Rail characteristics
- Track gauge: 4 ft 8+1⁄2 in (1,435 mm) standard gauge

History
- Constructed by: A. S. Norquay for Smith, Timms & Co.
- Fabrication by: R. Tulloch and Co. Ltd of Phoenix Ironworks
- Construction end: 1911

New South Wales Heritage Register
- Official name: Taree rail bridge over Manning River; Mount George Rail Bridge over Manning River
- Type: State heritage (built)
- Designated: 2 April 1999
- Reference no.: 1059
- Type: Railway Bridge / Viaduct
- Category: Transport – Rail

Location

= Manning River railway bridge, Taree =

The Manning River railway bridge is a heritage-listed railway bridge that carries the North Coast Line across the Manning River located at Mount George, near in the Mid-Coast Council local government area of New South Wales, Australia. The bridge is also known as the Mount George Rail Bridge over Manning River. The property is owned by Transport Asset Holding Entity, an agency of the Government of New South Wales. It was added to the New South Wales State Heritage Register on 2 April 1999.

== History ==

The bridge was built in 1911. It was manufactured by R. Tulloch and Co. Ltd of Phoenix Ironworks in Pyrmont, Sydney, and was erected by A. S. Norquay for Smith, Timms & Co., contractors for the Gloucester to Taree section of the North Coast railway line.

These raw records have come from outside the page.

(* ===== verification/Http.v ===== *)
(** * Routes and layers (src/api/routes.rs)

    The router maps a method and a path to a handler; the layers wrap it, each
    around the ones before.  A service is a function of the request and of the
    state the server keeps: what the handlers share, and the spans that were
    traced.  The axum router and the tower layers are parameters with their
    documented behaviour; the metrics layer is the source's own. *)

From S2P Require Import Prelude.
From S2P Require Import Decimal.
From S2P Require Import Chrono.
From S2P Require Import Ids.
From S2P Require Import Pack.
#[local] Open Scope Z_scope.
From S2P Require Import Pipeline.
From S2P Require Import Hashing.
From S2P Require Import Metrics.
From S2P Require Import Json.
From S2P Require Import AuditLog.
From S2P Require Import Api.
#[local] Open Scope api_scope.

Definition REQUEST_ID_HEADER : string := "x-request-id".
Definition PAYLOAD_TOO_LARGE : Z := 413.
Definition REQUEST_TIMEOUT : Z := 408.
Definition METHOD_NOT_ALLOWED : Z := 405.

(** A body, with or without a declared length, and a body whose reading
    fails on the way. *)
Inductive Body : Type :=
| BdText (declared : bool) (text : string)
| BdCut.

Definition body_length (b : Body) : Z :=
  match b with BdText _ text => Z.of_nat (String.length text) | BdCut => 0 end.

Record HttpRequest := mkHttpRequest {
  hq_method : string;
  hq_uri : string;
  hq_path : string;
  hq_headers : HeaderMap;
  hq_body : Body;
}.

Record HttpResponse := mkHttpResponse {
  hs_status : Z;
  hs_headers : HeaderMap;
  hs_body : string;
}.

Definition with_header (name value : string) (h : HeaderMap) : HeaderMap := fun n =>
  if bool_decide (n = name) then Some value else h n.

Definition set_header (name value : string) (req : HttpRequest) : HttpRequest :=
  mkHttpRequest (hq_method req) (hq_uri req) (hq_path req)
    (with_header name value (hq_headers req)) (hq_body req).

Definition cut_body (req : HttpRequest) : HttpRequest :=
  mkHttpRequest (hq_method req) (hq_uri req) (hq_path req) (hq_headers req) BdCut.

Definition no_headers : HeaderMap := fun _ => None.

(** The fields of the span of a request; the last three start empty. *)
Record Span := mkSpan {
  sp_method : string;
  sp_uri : string;
  sp_request_id : string;
  sp_status : option Z;
  sp_latency_ms : option Z;
  sp_error : option string;
}.

(** ** The handlers by name *)

Inductive Endpoint : Type :=
| EpHealth
| EpReady
| EpEvaluate
| EpOverride
| EpManualRun
| EpEmergencyStop
| EpBreachReport
| EpEvaluateOrder
| EpValidateRulePack
| EpMetrics
| EpOpenapiJson
| EpSwaggerUi.

#[global] Instance Endpoint_eq_dec : EqDecision Endpoint.
Proof. solve_decision. Defined.

Record Route := mkRoute { rt_method : string; rt_path : string; rt_endpoint : Endpoint }.

Definition get_ (path : string) (e : Endpoint) : Route := mkRoute "GET" path e.
Definition post_ (path : string) (e : Endpoint) : Route := mkRoute "POST" path e.

(** [openapi] is the cargo feature. *)
Definition router_routes (openapi : bool) : list Route :=
  [ get_ "/health" EpHealth;
    get_ "/ready" EpReady;
    post_ "/internal/v1/evaluate" EpEvaluate;
    post_ "/internal/v1/override" EpOverride;
    post_ "/internal/v1/manual-run" EpManualRun;
    post_ "/internal/v1/emergency-stop" EpEmergencyStop;
    post_ "/internal/v1/breach-report" EpBreachReport;
    post_ "/v1/evaluate-order" EpEvaluateOrder;
    post_ "/v1/rule-packs/validate" EpValidateRulePack;
    get_ "/metrics" EpMetrics ]
  ++ (if openapi then
        [ get_ "/openapi.json" EpOpenapiJson;
          get_ "/swagger-ui" EpSwaggerUi;
          get_ "/swagger-ui/" EpSwaggerUi ]
      else []).
(* ===== verification/Samples.v ===== *)
(** * Concrete data for the witnesses

    A concrete platform (rational decimals, nanosecond time, an empty JSON
    reader) and small accounts, plans and contexts on it.  Witnesses apply
    the theorems here. *)

From S2P Require Import Prelude.
From S2P Require Import Decimal.
From S2P Require Import Chrono.
From S2P Require Import Ids.
From S2P Require Import Domain.
From S2P Require Import Plan.
From S2P Require Import Account.
From S2P Require Import Violation.
From S2P Require Import Pack.
From S2P Require Import RuleApi.
From S2P Require Import Decision.
#[local] Open Scope Z_scope.

Module Samples.

#[export] Existing Instance QDecimal.
#[export] Existing Instance ZChrono.

#[export] Instance NoJson : JsonOps :=
  {| json_get_decimal _ _ := None; json_get_u64 _ _ := None |}.

(** An amount given as a rational. *)
Definition money (q : Q) : Money := q.

(** Noon of day 20,000 after the epoch. *)
Definition noon : Timestamp := 20000 * ns_day + 12 * ns_hour.

Definition plan : ChallengePlan := ChallengePlan_default 1 noon.

(** An account of the default plan that started at noon. *)
Definition fresh_account : Account := Account_new 7 9 plan.
Definition account : Account :=
  match Account_start fresh_account noon with Ret a => a | _ => fresh_account end.

Definition fresh : Fresh := mkFresh 5 noon.

(** A tick context with broker equity [e]. *)
Definition tick_ctx (a : Account) (e : Money) : RuleContext :=
  (RuleContext_new a noon) <| ctx_kind := OnTick |>
    <| ctx_rule_config := RuleConfig_from_plan (acc_plan a) |>
    <| ctx_equity_input := BrokerReported e (acc_balance a) |>.

Definition violation (id : Z) : Violation :=
  Violation_new id 9 7 (RuleId_named "max_drawdown") "Maximum Drawdown" VkMaxDrawdown
    SevHard "sample" noon.

Definition report (prio : Z) (v : RuleVerdict) : RuleReport :=
  RuleReport_with_priority
    (RuleReport_new_at (RuleId_named "max_drawdown") "Maximum Drawdown" v ScTick noon) prio.

End Samples.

It underwent repairs in 2005–2006.

== Description ==

It is a steel truss bridge comprising four 200 ft spans.

== Heritage listing ==
The underbridge over the Manning River is a typical structure on the North Coast railway line and a major structure in the local area.

The Taree rail bridge over Manning River was listed on the New South Wales State Heritage Register on 2 April 1999 having satisfied the following criteria.

The place possesses uncommon, rare or endangered aspects of the cultural or natural history of New South Wales.

This item is assessed as historically rare. This item is assessed as arch. rare. This item is assessed as socially rare.